#### Task to carry out:
Your task is to copy the lines of the data below from the line holding "assert (with_logLoadingState st" through the line holding "assert (Hq0 : m_activeTimestamp", inclusive, exactly and with nothing added.

#### Source data:
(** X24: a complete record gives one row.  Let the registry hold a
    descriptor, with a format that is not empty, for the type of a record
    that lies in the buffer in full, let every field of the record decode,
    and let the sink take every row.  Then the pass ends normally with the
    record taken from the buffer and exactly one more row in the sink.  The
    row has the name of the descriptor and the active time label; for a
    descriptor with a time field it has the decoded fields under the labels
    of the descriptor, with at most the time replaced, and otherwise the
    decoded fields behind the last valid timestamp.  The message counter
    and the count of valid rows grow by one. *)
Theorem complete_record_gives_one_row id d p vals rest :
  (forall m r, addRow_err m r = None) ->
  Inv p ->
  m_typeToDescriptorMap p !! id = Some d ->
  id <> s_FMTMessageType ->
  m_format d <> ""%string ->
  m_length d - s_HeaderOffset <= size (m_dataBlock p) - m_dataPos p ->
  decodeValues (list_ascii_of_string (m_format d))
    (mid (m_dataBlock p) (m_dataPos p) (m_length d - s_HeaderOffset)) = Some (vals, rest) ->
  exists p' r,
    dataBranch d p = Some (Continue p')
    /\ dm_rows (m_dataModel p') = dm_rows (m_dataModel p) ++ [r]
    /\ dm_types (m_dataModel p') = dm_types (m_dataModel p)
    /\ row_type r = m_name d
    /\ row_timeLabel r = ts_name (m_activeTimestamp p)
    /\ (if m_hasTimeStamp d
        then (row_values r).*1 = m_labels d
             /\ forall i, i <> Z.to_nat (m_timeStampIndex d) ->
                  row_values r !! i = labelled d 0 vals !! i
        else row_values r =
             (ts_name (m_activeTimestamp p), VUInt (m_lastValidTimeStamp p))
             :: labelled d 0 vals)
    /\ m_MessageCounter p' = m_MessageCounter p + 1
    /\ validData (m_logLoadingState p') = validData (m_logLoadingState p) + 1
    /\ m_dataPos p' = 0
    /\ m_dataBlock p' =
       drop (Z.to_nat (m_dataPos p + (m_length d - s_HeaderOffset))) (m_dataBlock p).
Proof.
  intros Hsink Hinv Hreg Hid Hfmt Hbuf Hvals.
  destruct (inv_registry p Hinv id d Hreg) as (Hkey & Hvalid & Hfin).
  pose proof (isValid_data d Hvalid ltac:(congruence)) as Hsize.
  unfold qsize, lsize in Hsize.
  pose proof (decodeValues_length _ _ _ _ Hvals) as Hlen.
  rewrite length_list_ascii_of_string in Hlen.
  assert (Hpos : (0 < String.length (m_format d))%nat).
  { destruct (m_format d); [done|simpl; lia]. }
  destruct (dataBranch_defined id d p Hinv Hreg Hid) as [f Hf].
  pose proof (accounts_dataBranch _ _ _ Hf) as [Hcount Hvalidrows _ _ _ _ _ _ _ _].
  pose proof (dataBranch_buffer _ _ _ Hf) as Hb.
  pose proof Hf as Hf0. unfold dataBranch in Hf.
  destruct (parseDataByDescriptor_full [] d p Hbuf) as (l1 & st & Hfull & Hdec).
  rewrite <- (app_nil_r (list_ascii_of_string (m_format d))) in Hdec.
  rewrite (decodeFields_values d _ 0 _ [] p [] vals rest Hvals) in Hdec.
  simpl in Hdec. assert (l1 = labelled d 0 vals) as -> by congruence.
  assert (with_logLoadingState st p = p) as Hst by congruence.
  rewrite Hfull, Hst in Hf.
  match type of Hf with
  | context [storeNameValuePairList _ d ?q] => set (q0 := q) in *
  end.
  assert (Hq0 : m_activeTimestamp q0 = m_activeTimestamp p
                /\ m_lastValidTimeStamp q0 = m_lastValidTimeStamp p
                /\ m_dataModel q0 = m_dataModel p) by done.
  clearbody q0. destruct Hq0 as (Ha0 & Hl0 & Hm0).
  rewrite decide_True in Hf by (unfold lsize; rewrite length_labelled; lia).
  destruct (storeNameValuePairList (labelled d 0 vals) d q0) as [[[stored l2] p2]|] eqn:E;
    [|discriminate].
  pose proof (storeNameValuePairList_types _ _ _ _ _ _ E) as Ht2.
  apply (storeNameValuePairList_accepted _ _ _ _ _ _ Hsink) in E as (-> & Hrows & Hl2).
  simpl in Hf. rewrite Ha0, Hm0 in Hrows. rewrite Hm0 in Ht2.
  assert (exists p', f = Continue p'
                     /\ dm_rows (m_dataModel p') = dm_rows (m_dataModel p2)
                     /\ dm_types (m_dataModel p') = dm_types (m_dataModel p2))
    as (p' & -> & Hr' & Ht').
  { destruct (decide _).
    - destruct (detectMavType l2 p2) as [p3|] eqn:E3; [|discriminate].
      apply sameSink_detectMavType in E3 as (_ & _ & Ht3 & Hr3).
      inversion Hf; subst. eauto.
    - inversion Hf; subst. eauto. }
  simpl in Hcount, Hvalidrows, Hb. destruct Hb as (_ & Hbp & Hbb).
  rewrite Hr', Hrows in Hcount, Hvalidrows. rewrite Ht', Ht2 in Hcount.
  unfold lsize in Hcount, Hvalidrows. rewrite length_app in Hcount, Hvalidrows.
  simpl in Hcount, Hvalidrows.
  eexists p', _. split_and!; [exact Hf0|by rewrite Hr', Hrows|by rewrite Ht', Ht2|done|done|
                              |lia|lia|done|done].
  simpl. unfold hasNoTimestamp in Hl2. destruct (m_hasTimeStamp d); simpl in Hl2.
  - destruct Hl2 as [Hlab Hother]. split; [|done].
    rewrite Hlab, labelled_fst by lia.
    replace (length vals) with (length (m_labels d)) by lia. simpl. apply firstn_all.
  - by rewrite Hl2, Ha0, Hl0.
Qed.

#### Answer section:
  assert (with_logLoadingState st p = p) as Hst by congruence.
  rewrite Hfull, Hst in Hf.
  match type of Hf with
  | context [storeNameValuePairList _ d ?q] => set (q0 := q) in *
  end.
  assert (Hq0 : m_activeTimestamp q0 = m_activeTimestamp p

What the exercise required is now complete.